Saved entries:
※
(** When no usable entry has room for the allocator's own data,
    [init_phys] reports that it is out of memory and changes nothing. *)
Lemma init_phys_out_of_memory k es :
  memmap_ok es → m_memory_regions k = [] →
  (∃ e, e ∈ es ∧ e_type e = LIMINE_MEMMAP_USABLE) →
  (∀ e, e ∈ es → e_type e = LIMINE_MEMMAP_USABLE → e_length e ≤ overhead_of es) →
  init_phys (IState k (Some es)) = Ret (ERROR_OUT_OF_MEMORY, IState k (Some es)).
Proof.
  intros Hm Hk (e & He & Ht) Hbig.
  destruct (initial_scan_spec es Hm) as (S1 & S2 & S3 & S4).
  destruct (S4 ltac:(by exists e)) as [[li len] Hscan]. destruct (S3 li len Hscan) as [l Hl].
  pose proof (le_lookup _ _ _ Hl) as Hll.
  assert (Hpos : 0 < Z.of_nat (starts NO_REGION_END es)).
  { by apply (managed_starts 0 es e Hm ltac:(lia) He), usable_in_allocator. }
  unfold init_phys. rewrite (bind_Ret get _ _ _ _ eq_refl). cbv beta. cbn [i_memmap].
  rewrite CHECK_true by by apply bool_decide_eq_true_2.
  apply RETHROW_error; [|done]. unfold create_memory_regions.
  rewrite (bind_Ret get _ _ _ _ eq_refl). cbv beta. cbn [i_memmap i_k].
  rewrite CHECK_true by (apply Z.ltb_lt; pose proof (lookup_lt_Some _ _ _ Hll); lia).
  rewrite Hk. change (Z.of_nat (length [])) with 0. fold (initial_scan es). cbv zeta.
  rewrite S2, CHECK_true by (by apply Z.ltb_lt). rewrite Hscan, Hll, S1. fold (overhead_of es).
  unfold CHECK_ERROR. rewrite (proj2 (Z.ltb_ge _ _)); [done|].
  apply Hbig; [by eapply list_elem_of_lookup_2|apply Hl].
Qed.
※
**Prompt**. Starting at the line that contains "apply Hbig; [by", reproduce each line through the end of the records exactly, both ends included.

**Your response**.
  apply Hbig; [by eapply list_elem_of_lookup_2|apply Hl].
Qed.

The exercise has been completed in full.